_WHAT IS NEEDED:_ Copy word for word, please, the lines of the entries below running from the one containing "intros H; apply capture_cases" to the one containing "set (g2 := updateSpeedMode", both ends included.

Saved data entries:
..........

(** * Daily Progress Tracker: a shallow embedding of the journaling core

    The development follows [src/1.4.3ReactTest/src1/App2.jsx] (the
    cloud-enabled variant) and the local-only variant in
    [src/unnamed/part_000].  The first part holds the definitions, one
    module per component of the application; the second part holds the
    theorems.

    Conventions of the embedding.
    - A JavaScript string is its sequence of UTF-16 code units, a
      [list Z] whose elements lie in [0, 65536).
    - A [Uint8Array] is a [list Z] whose elements lie in [0, 256).
    - A JavaScript number is [NaN], an infinity, or a finite value that
      is carried exactly as a rational: binary rounding, overflow and
      underflow of IEEE doubles are not part of the model, and [-0] is
      identified with [0] (the program never divides by a value that
      could be [-0]).
    - The clock, the random source and the host time zone are explicit
      arguments.
    - A rejected promise or a thrown exception is an [Err] result. *)

From Stdlib Require Import ZArith QArith Qround Qabs Qcanon Lqa.
From Stdlib Require Import List Bool Lia Ascii String.
From Stdlib Require Import DecimalString.
From Stdlib Require DecimalZ.
From stdpp Require Import base decidable countable gmap.
Import ListNotations.

Local Open Scope Z_scope.

(* ================================================================== *)
(** * Part I: definitions                                              *)
(* ================================================================== *)

(** ** JavaScript values used by the program *)
Module JS.

Definition jsstring := list Z.
(** * Session, behavior and ephys ingestion of [churchland_pipeline_python.acquisition]

    A shallow embedding of [src/churchland_pipeline_python/acquisition.py]:
    the regular expressions the module hands to [re.search], the rows it
    builds as Python dicts, and the three ingestion routines
    [Session.populate], [BehaviorRecording.make] and [EphysRecording.make],
    written in a small state-and-exception monad over a catalog of tables,
    the console output and the set of open vendor file handles.

    Characters.  A Python [str] is the [string] of its characters, one
    [ascii] for each: the [ascii] of code [n] stands for the character of
    code point [n], so that the strings of the model are the [str] values
    whose characters are below U+0100.  Of these characters [\d] matches the
    ten digits [0] to [9] and no other, and [str.lower()] changes the
    letters [A] to [Z] and U+00C0 to U+00DE.  A [str] with a character
    from U+0100 on (a digit of another script, say) has no counterpart
    here.  The statements on which names are selected and on the raw path
    are given for ASCII names, on which nothing depends on how the bytes
    of a file name or of a file were decoded into characters. *)

From stdpp Require Import base option list sorting strings pretty gmap.
From Stdlib Require Import Ascii.
From Stdlib Require QArith_base.

Abbreviation Q := QArith_base.Q.

(* ===================================================================== *)
(** ** Regular expressions, as used through [re.search]                   *)
(* ===================================================================== *)

Module Re.

(** A single-character class. *)
Inductive cclass : Type :=
| CChar (a : Ascii.ascii)          (* a literal character, e.g. [-] or [\.] *)
| CDigit                           (* [\d] *)
| CRange (lo hi : Ascii.ascii)     (* [[lo-hi]] *)
| CDot.                            (* [.]: anything but a newline *)

(** The fragment of Python's pattern language that the module uses.  The
    only starred sub-pattern in the source is [.*], a starred class. *)
Inductive regex : Type :=
| REps
| RClass (c : cclass)
| RStar (c : cclass)
| RSeq (r1 r2 : regex)
| RAlt (r1 r2 : regex)
| RBol                             (* [^] *)
| REol.                            (* [$] *)

Definition newline : Ascii.ascii := Ascii.ascii_of_nat 10.

(** [\d] on a character below U+0100: the decimal digits among these are
    [0] to [9] (superscripts and fractions are no decimal digits). *)
Definition is_digit (a : Ascii.ascii) : bool :=
  (48 <=? Ascii.nat_of_ascii a)%nat && (Ascii.nat_of_ascii a <=? 57)%nat.

Definition in_range (lo hi a : Ascii.ascii) : bool :=
  (Ascii.nat_of_ascii lo <=? Ascii.nat_of_ascii a)%nat
  && (Ascii.nat_of_ascii a <=? Ascii.nat_of_ascii hi)%nat.

Definition class_mem (c : cclass) (a : Ascii.ascii) : bool :=
  match c with
  | CChar b => Ascii.eqb a b
  | CDigit => is_digit a
  | CRange lo hi => in_range lo hi a
  | CDot => negb (Ascii.eqb a newline)
  end.

(** [$] succeeds at the end of the subject and just before a newline that
    is the subject's last character. *)
Definition at_eol (s : string) : bool :=
  match s with
  | EmptyString => true
  | String a EmptyString => Ascii.eqb a newline
  | _ => false
  end.

(** [c*] followed by the continuation [k]: every split of the subject in
    a run of [c] characters and a rest is tried.  [bol] says whether the
    current position is the start of the subject. *)
Fixpoint star (c : cclass) (bol : bool) (s : string)
    (k : bool → string → bool) : bool :=
  k bol s ||
  match s with
  | EmptyString => false
  | String a s' => class_mem c a && star c false s' k
  end.

(** Backtracking matcher in continuation-passing style: [rmatch r bol s k]
    holds when [r] matches a prefix of [s] and [k] accepts what is left. *)
Fixpoint rmatch (r : regex) (bol : bool) (s : string)
    (k : bool → string → bool) : bool :=
  match r with
  | REps => k bol s
  | RClass c =>
      match s with
      | EmptyString => false
      | String a s' => class_mem c a && k false s'
      end
  | RStar c => star c bol s k
  | RSeq r1 r2 => rmatch r1 bol s (λ b s', rmatch r2 b s' k)
  | RAlt r1 r2 => rmatch r1 bol s k || rmatch r2 bol s k
  | RBol => bol && k bol s
  | REol => at_eol s && k bol s
  end.

Definition accept : bool → string → bool := λ _ _, true.

(** Try a match at the current position, then at every later one
    (including the position after the last character). *)
Fixpoint search_from (r : regex) (bol : bool) (s : string) : bool :=
  rmatch r bol s accept ||
  match s with
  | EmptyString => false
  | String _ s' => search_from r false s'
  end.

(** [re.search(r, s) is not None] *)
Definition search (r : regex) (s : string) : bool := search_from r true s.

(** Sequence of the regexes of a list. *)
Definition seq (rs : list regex) : regex := foldr RSeq REps rs.

(** A literal word. *)
Fixpoint lit (s : string) : regex :=
  match s with
  | EmptyString => REps
  | String a s' => RSeq (RClass (CChar a)) (lit s')
  end.

Definition digit : regex := RClass CDigit.
Definition dotstar : regex := RStar CDot.

(** [r'\d{4}-\d{2}-\d{2}'] (Session.populate) *)
Definition date_re : regex :=
  seq [digit; digit; digit; digit; lit "-"; digit; digit; lit "-"; digit; digit].

(** ['.*notes\.txt'] (Session.populate) *)
Definition notes_re : regex := RSeq dotstar (lit "notes.txt").

(** ['.*\.summary'] (BehaviorRecording.make) *)
Definition summary_re : regex := RSeq dotstar (lit ".summary").

(** [r'.*(emg|neu|neu_emg)_00\d\.ns\d'] (EphysRecording.make) *)
Definition nsx_re : regex :=
  seq [dotstar; RAlt (lit "emg") (RAlt (lit "neu") (lit "neu_emg"));
       lit "_00"; digit; lit ".ns"; digit].

(** ['^\d'] (EphysRecording.make, brain channels) *)
Definition brain_re : regex := RSeq RBol digit.

(** ['ainp[1-8]$'] (EphysRecording.make, EMG channels) *)
Definition emg_re : regex :=
  seq [lit "ainp"; RClass (CRange "1"%char "8"%char); REol].

End Re.

(* ===================================================================== *)
(** ** Python values, dicts and exceptions                                *)
(* ===================================================================== *)

(** The values that end up in a row: [str], [int] and [float].  A float
    is carried as a rational; the module only copies floats and applies
    [int(...)] to one of them. *)
Inductive value : Type :=
| VStr (s : string)
| VInt (z : Z)
| VFloat (q : Q).

Global Instance Q_eq_dec : EqDecision Q.
Proof. solve_decision. Defined.

Global Instance value_eq_dec : EqDecision value.
Proof. solve_decision. Defined.

(** A Python dict with string keys: the rows and keys of the module. *)
Abbreviation row := (gmap string value).

Inductive table : Type :=
| TMonkey                (* lab.Monkey *)
| TRig                   (* lab.Rig *)
| THardware              (* equipment.Hardware *)
| TTask
| TSession
| TSessionHardware       (* Session.Hardware *)
| TSessionUser           (* Session.User *)
| TSessionNotes          (* Session.Notes *)
| TBehaviorRecording
| TEphysRecording
| TEphysChannel.         (* EphysRecording.Channel *)

Global Instance table_eq_dec : EqDecision table.
Proof. solve_decision. Defined.
Lemma sensor_name_cases k :
  amd_sfh_get_sensor_name k = "accelerometer"
  ∨ amd_sfh_get_sensor_name k = "gyroscope"
  ∨ amd_sfh_get_sensor_name k = "magnetometer"
  ∨ amd_sfh_get_sensor_name k = "ambient light sensor"
  ∨ amd_sfh_get_sensor_name k = "unknown sensor type".
Proof. unfold amd_sfh_get_sensor_name. repeat case_match; auto 10. Qed.

Lemma sensor_name_length k :
  (9 ≤ String.length (amd_sfh_get_sensor_name k) ≤ 20)%nat.
Proof.
  destruct (sensor_name_cases k) as [->|[->|[->|[->| ->]]]]; cbn; lia.
Qed.

(** X4. Given distinct index constants, the name tells the sensor: a
    known index never gets the fallback label, an unknown index always
    does, and two indices with the same name are equal as soon as one
    of them is known. *)
Theorem sensor_name_determines_index :
  NoDup [ACCEL_IDX; GYRO_IDX; MAG_IDX; ALS_IDX] →
  (∀ k, amd_sfh_get_sensor_name k = "unknown sensor type"
        ↔ k ∉ [ACCEL_IDX; GYRO_IDX; MAG_IDX; ALS_IDX])
  ∧ (∀ k1 k2, k1 ∈ [ACCEL_IDX; GYRO_IDX; MAG_IDX; ALS_IDX] →
              amd_sfh_get_sensor_name k1 = amd_sfh_get_sensor_name k2 →
              k1 = k2).
Proof.
  rewrite !NoDup_cons, !elem_of_cons, !elem_of_nil.
  intros (H1 & H2 & H3 & _).
  unfold amd_sfh_get_sensor_name. split.
  - intros k. rewrite !elem_of_cons, elem_of_nil.
    destruct (Z.eqb_spec k ACCEL_IDX); [split; [done|tauto]|].
    destruct (Z.eqb_spec k GYRO_IDX); [split; [done|tauto]|].
    destruct (Z.eqb_spec k MAG_IDX); [split; [done|tauto]|].
    destruct (Z.eqb_spec k ALS_IDX); [split; [done|tauto]|].
    split; [tauto|done].
  - intros k1 k2. rewrite !elem_of_cons, elem_of_nil.
    intros Hk1.
    destruct (Z.eqb_spec k1 ACCEL_IDX), (Z.eqb_spec k2 ACCEL_IDX);
      try congruence; try discriminate;
    destruct (Z.eqb_spec k1 GYRO_IDX), (Z.eqb_spec k2 GYRO_IDX);
      try congruence; try discriminate;
    destruct (Z.eqb_spec k1 MAG_IDX), (Z.eqb_spec k2 MAG_IDX);
      try congruence; try discriminate;
    destruct (Z.eqb_spec k1 ALS_IDX), (Z.eqb_spec k2 ALS_IDX);
      try congruence; try discriminate.
    tauto.
Qed.

End CatalogMore.

Section ProbeAccounting.
Context {P : platform} {E : env}.
Lemma capture_clockwork fuel g w g' w' :
  captureFinalTimeAndUpdateBest fuel (g, w) = Some (g', w') -> sameClockwork g g'.
Proof.
  intros H; apply capture_cases in H; cbv zeta in H.
  destruct H as [(_ & -> & _)|[(_ & _ & -> & _)|(_ & _ & -> & _)]];
    unfold sameClockwork; cbn; repeat split; reflexivity.
Qed.

Lemma paddleOrMiss_clockwork fuel env g w g' w' :
  paddleOrMiss fuel env (g, w) = Some (g', w') -> sameClockwork g g'.
Proof.
  intros H; apply paddleOrMiss_cases in H.
  destruct H as [(_ & -> & _)|[(_ & _ & -> & _)|[(_ & _ & He)|(_ & _ & g2 & Hc & ->)]]].
  - apply sameClockwork_refl.
  - apply paddleRebound_clockwork.
  - pose proof (resetBall_clockwork env (set_score (i32 (score g - 1)) g)
                  (sfxLosePoint w)) as R.
    rewrite <- He in R; cbn [fst] in R. exact R.
  - apply capture_clockwork in Hc.
    unfold sameClockwork in *; cbn in *. exact Hc.
Qed.

(** In a PLAYING frame the chronometer and the speed mode are as the first two
    blocks leave them. *)
Lemma playing_clockwork fuel env g w g' w' :
  frameDue (g, w) = true -> gameState g = STATE_PLAYING ->
  loop fuel env (g, w) = Some (g', w') ->
  sameClockwork
    (updateSpeedMode (tickChronometer (millis w) (set_lastFrameMs (millis w) g))) g'.
Proof.
  intros Hd Hs Hl. rewrite (loop_playing fuel env g w Hd Hs) in Hl.
  unfold beforePaddle in Hl.
  set (g2 := updateSpeedMode _) in *. clearbody g2.
  pose proof (handleButtonsPaddle_clockwork env g2 w) as H1.
  set (g3 := handleButtonsPaddle env (g2, w)) in *. clearbody g3.
  pose proof (ball_blocks_clockwork g3 w) as H2.
  destruct (bounceCeiling (bounceSides (moveBall g3, w))) as [gB wB].
  cbn [fst] in H2. apply paddleOrMiss_clockwork in Hl.
  eapply sameClockwork_trans; [exact H1|].
  eapply sameClockwork_trans; [exact H2|exact Hl].
Qed.

(** ** The chronometer *)

Lemma tickChronometer_tied now g :
  chronometerTied g -> chronometerTied (tickChronometer now g).
Proof.
  intros (k & Hk & HL & HE). unfold tickChronometer.
  destruct (1000 <=? u32 (now - lastSecondMs g)) eqn:E; [|exists k; auto].
  set (steps := u32 (now - lastSecondMs g) / 1000).
  assert (Hs : 0 <= steps).
  { apply Z.div_pos; [apply u32_range|lia]. }
  exists (k + steps). split; [lia|].
  cbn [runStartMs lastSecondMs elapsedSec set_elapsedSec set_lastSecondMs].
  split.
  - rewrite HL, u32_add_l, u32_add_r. f_equal. lia.
  - rewrite HE, u16_u32. unfold u16. apply Zplus_mod_idemp_l.
Qed.

Lemma tickChronometer_others now g :
  runStartMs (tickChronometer now g) = runStartMs g
  /\ fastMode (tickChronometer now g) = fastMode g
  /\ speedMultiplier (tickChronometer now g) = speedMultiplier g
  /\ modeStartSec (tickChronometer now g) = modeStartSec g
  /\ hasPlayedFirstStartBeep (tickChronometer now g) = hasPlayedFirstStartBeep g.
Proof. unfold tickChronometer; frame_solve. Qed.

Lemma updateSpeedMode_chrono g :
  runStartMs (updateSpeedMode g) = runStartMs g
  /\ lastSecondMs (updateSpeedMode g) = lastSecondMs g
  /\ elapsedSec (updateSpeedMode g) = elapsedSec g
  /\ hasPlayedFirstStartBeep (updateSpeedMode g) = hasPlayedFirstStartBeep g.
Proof. unfold updateSpeedMode, setSpeedMode; frame_solve. Qed.

Lemma updateSpeedMode_agrees g :
  multiplierAgrees g -> multiplierAgrees (updateSpeedMode g).
Proof.
  unfold multiplierAgrees, updateSpeedMode, setSpeedMode. intros H.
  destruct (fastMode g) eqn:Ef;
    match goal with |- context [if ?c <=? ?d then _ else _] =>
      destruct (c <=? d) end;
    cbn [speedMultiplier fastMode set_fastMode set_speedMultiplier set_modeStartSec];
    rewrite ?Ef; first [reflexivity|exact H].
Qed.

..........

_WRITTEN ANSWER:_
  intros H; apply capture_cases in H; cbv zeta in H.
  destruct H as [(_ & -> & _)|[(_ & _ & -> & _)|(_ & _ & -> & _)]];
    unfold sameClockwork; cbn; repeat split; reflexivity.
Qed.

Lemma paddleOrMiss_clockwork fuel env g w g' w' :
  paddleOrMiss fuel env (g, w) = Some (g', w') -> sameClockwork g g'.
Proof.
  intros H; apply paddleOrMiss_cases in H.
  destruct H as [(_ & -> & _)|[(_ & _ & -> & _)|[(_ & _ & He)|(_ & _ & g2 & Hc & ->)]]].
  - apply sameClockwork_refl.
  - apply paddleRebound_clockwork.
  - pose proof (resetBall_clockwork env (set_score (i32 (score g - 1)) g)
                  (sfxLosePoint w)) as R.
    rewrite <- He in R; cbn [fst] in R. exact R.
  - apply capture_clockwork in Hc.
    unfold sameClockwork in *; cbn in *. exact Hc.
Qed.

(** In a PLAYING frame the chronometer and the speed mode are as the first two
    blocks leave them. *)
Lemma playing_clockwork fuel env g w g' w' :
  frameDue (g, w) = true -> gameState g = STATE_PLAYING ->
  loop fuel env (g, w) = Some (g', w') ->
  sameClockwork
    (updateSpeedMode (tickChronometer (millis w) (set_lastFrameMs (millis w) g))) g'.
Proof.
  intros Hd Hs Hl. rewrite (loop_playing fuel env g w Hd Hs) in Hl.
  unfold beforePaddle in Hl.
  set (g2 := updateSpeedMode _) in *. clearbody g2.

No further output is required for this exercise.